__TASK TO COMPLETE__. Using the entries below, write out the line with "BadValue (Part000.InvalidDefaultChannel detail", the line with "(** C7: in [validator.go]", and every line in between, exactly as each is written.

Segment Open

(** C5: the [const] block declares exactly nine kinds, pairwise different,
    the nine of the specification in its order, invalid-default-channel
    among them; [ErrorType.String] has a description for these nine and for
    nothing else; and [InvalidDefaultChannel] returns the kind
    invalid-default-channel, the empty field and the value it was given. *)
Theorem nine_kinds_and_InvalidDefaultChannel detail value t :
  length Part000.kinds = 9 /\
  NoDup Part000.kinds /\
  Part000.kinds = kind_constant <$> all_kinds /\
  In Part000.ErrorInvalidDefaultChannel Part000.kinds /\
  ((exists description, Part000.ErrorType_String t = Ok description) <->
   In t Part000.kinds) /\
  Type_ (Part000.InvalidDefaultChannel detail value) =
    kind_constant invalid_default_channel /\
  Field (Part000.InvalidDefaultChannel detail value) = "" /\
  BadValue (Part000.InvalidDefaultChannel detail value) = value.
Proof.
  split; [reflexivity|]. split; [|split; [reflexivity|]].
  { apply (bool_decide_unpack _). by vm_compute. }
  split; [simpl; auto 12|]. split; [|repeat split].
  destruct (ErrorType_String_cases t) as [[Hin Hok]|[Hout Hpanic]]; [tauto|].
  split; [|tauto]. intros [description Hok]. congruence.
Qed.

End ErrorModelClaims.

Section RenderingClaims.
Context {any : Type} `{Fmt any}.
Implicit Types (detail field : string) (value : any) (t : ErrorType).
Implicit Types (err : Error any).

(** C6: every constructor of the two files returns an error of the kind the
    specification documents for it, and the terse rendering [Error()] of
    the returned error is the detail argument, whatever the arguments. *)
Theorem constructors_kind_and_terse detail field value :
  (built_as invalid_document detail (Part000.InvalidCSV detail) /\
   built_as invalid_default_channel detail (Part000.InvalidDefaultChannel detail value) /\
   built_as optional_field_missing detail (Part000.OptionalFieldMissing detail field value) /\
   built_as mandatory_field_missing detail (Part000.MandatoryFieldMissing detail field value) /\
   built_as unsupported_type detail (Part000.UnsupportedType detail) /\
   built_as parse_error detail (Part000.InvalidParse detail value) /\
   built_as io_error detail (Part000.IOError detail value) /\
   built_as validation_failed detail (Part000.FailedValidation detail value) /\
   built_as operation_failed detail (Part000.InvalidOperation detail value)) /\
  (built_as invalid_document detail (ValidatorGo.InvalidCSV detail) /\
   built_as optional_field_missing detail (ValidatorGo.OptionalFieldMissing field value detail) /\
   built_as mandatory_field_missing detail (ValidatorGo.MandatoryFieldMissing field value detail) /\
   built_as unsupported_type detail (ValidatorGo.UnsupportedType detail) /\
   built_as parse_error detail (ValidatorGo.InvalidParse detail value) /\
   built_as io_error detail (ValidatorGo.IOError detail value) /\
   built_as validation_failed detail (ValidatorGo.FailedValidation detail value) /\
   built_as operation_failed detail (ValidatorGo.InvalidOperation detail)).
Proof. unfold built_as. repeat split. Qed.

(** C7: in [validator.go] the verbose rendering [String()] is the kind, the
    field, the display form of the value and the detail, in this order,
    between fixed labels; the kind appears as the string it is, that file
    having no table of descriptions.  In the second file [String()] returns
    the detail alone, as the terse rendering does. *)
Theorem verbose_rendering err :
  (ValidatorGo.Error_String err =
     "Error type: " +:+ Type_ err +:+ " | Field: " +:+ Field err +:+
     " | Value: " +:+ fmt_v (BadValue err) +:+ " | Detail: " +:+ Detail err /\
   contains (Type_ err) (ValidatorGo.Error_String err) = true /\
   contains (Field err) (ValidatorGo.Error_String err) = true /\
   contains (fmt_v (BadValue err)) (ValidatorGo.Error_String err) = true /\
   contains (Detail err) (ValidatorGo.Error_String err) = true) /\
  (Part000.Error_String err = Detail err /\
   Part000.Error_String err = Error_Error err).
Proof.
  split; [|split; reflexivity].
  split; [reflexivity|].
  unfold ValidatorGo.Error_String. repeat split; find_occurrence.
Qed.

(** C8: [ErrorType.String] panics exactly on the strings that are none of
    the nine constants, with a message that quotes the unrecognized kind;
    on the kind of an error built by any of the nine constructors it
    returns the description of that kind. *)
Theorem ErrorType_String_faults_iff t detail field value :
  ((exists msg, Part000.ErrorType_String t = Panic msg) <-> ~ In t Part000.kinds) /\
  (In t Part000.kinds \/
   Part000.ErrorType_String t =
     Panic ("Unrecognized validation error: " +:+ fmt_q t)) /\
  Part000.ErrorType_String (Type_ (Part000.InvalidCSV detail)) =
    Ok "CSV file not valid" /\
  Part000.ErrorType_String (Type_ (Part000.InvalidDefaultChannel detail value)) =
    Ok "Default channel not found" /\
  Part000.ErrorType_String (Type_ (Part000.OptionalFieldMissing detail field value)) =
    Ok "Optional field not found" /\
  Part000.ErrorType_String (Type_ (Part000.MandatoryFieldMissing detail field value)) =
    Ok "Mandatory field not found" /\
  Part000.ErrorType_String (Type_ (Part000.UnsupportedType detail)) =
    Ok "Field type not supported" /\
  Part000.ErrorType_String (Type_ (Part000.InvalidParse detail value)) =
    Ok "Unmarshall/Parse error" /\
  Part000.ErrorType_String (Type_ (Part000.IOError detail value)) =
    Ok "File read error" /\
  Part000.ErrorType_String (Type_ (Part000.FailedValidation detail value)) =
    Ok "Validation failed" /\
  Part000.ErrorType_String (Type_ (Part000.InvalidOperation detail value)) =
    Ok "Operation failed".
Proof.
  split; [|split; [|repeat split]].
  - destruct (ErrorType_String_cases t) as [[Hin [d Hok]]|[Hout Hpanic]].
    + split; [|tauto]. intros [msg Hmsg]. congruence.
    + split; [tauto|]. intros _. eauto.
  - destruct (ErrorType_String_cases t) as [[Hin _]|[_ Hpanic]]; auto.
Qed.

End RenderingClaims.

Segment Closed

__RESPONSE FOR THIS EXERCISE__.
  BadValue (Part000.InvalidDefaultChannel detail value) = value.
Proof.
  split; [reflexivity|]. split; [|split; [reflexivity|]].
  { apply (bool_decide_unpack _). by vm_compute. }
  split; [simpl; auto 12|]. split; [|repeat split].
  destruct (ErrorType_String_cases t) as [[Hin Hok]|[Hout Hpanic]]; [tauto|].
  split; [|tauto]. intros [description Hok]. congruence.
Qed.

End ErrorModelClaims.

Section RenderingClaims.
Context {any : Type} `{Fmt any}.
Implicit Types (detail field : string) (value : any) (t : ErrorType).
Implicit Types (err : Error any).

(** C6: every constructor of the two files returns an error of the kind the
    specification documents for it, and the terse rendering [Error()] of
    the returned error is the detail argument, whatever the arguments. *)
Theorem constructors_kind_and_terse detail field value :
  (built_as invalid_document detail (Part000.InvalidCSV detail) /\
   built_as invalid_default_channel detail (Part000.InvalidDefaultChannel detail value) /\
   built_as optional_field_missing detail (Part000.OptionalFieldMissing detail field value) /\
   built_as mandatory_field_missing detail (Part000.MandatoryFieldMissing detail field value) /\
   built_as unsupported_type detail (Part000.UnsupportedType detail) /\
   built_as parse_error detail (Part000.InvalidParse detail value) /\
   built_as io_error detail (Part000.IOError detail value) /\
   built_as validation_failed detail (Part000.FailedValidation detail value) /\
   built_as operation_failed detail (Part000.InvalidOperation detail value)) /\
  (built_as invalid_document detail (ValidatorGo.InvalidCSV detail) /\
   built_as optional_field_missing detail (ValidatorGo.OptionalFieldMissing field value detail) /\
   built_as mandatory_field_missing detail (ValidatorGo.MandatoryFieldMissing field value detail) /\
   built_as unsupported_type detail (ValidatorGo.UnsupportedType detail) /\
   built_as parse_error detail (ValidatorGo.InvalidParse detail value) /\
   built_as io_error detail (ValidatorGo.IOError detail value) /\
   built_as validation_failed detail (ValidatorGo.FailedValidation detail value) /\
   built_as operation_failed detail (ValidatorGo.InvalidOperation detail)).
Proof. unfold built_as. repeat split. Qed.

(** C7: in [validator.go] the verbose rendering [String()] is the kind, the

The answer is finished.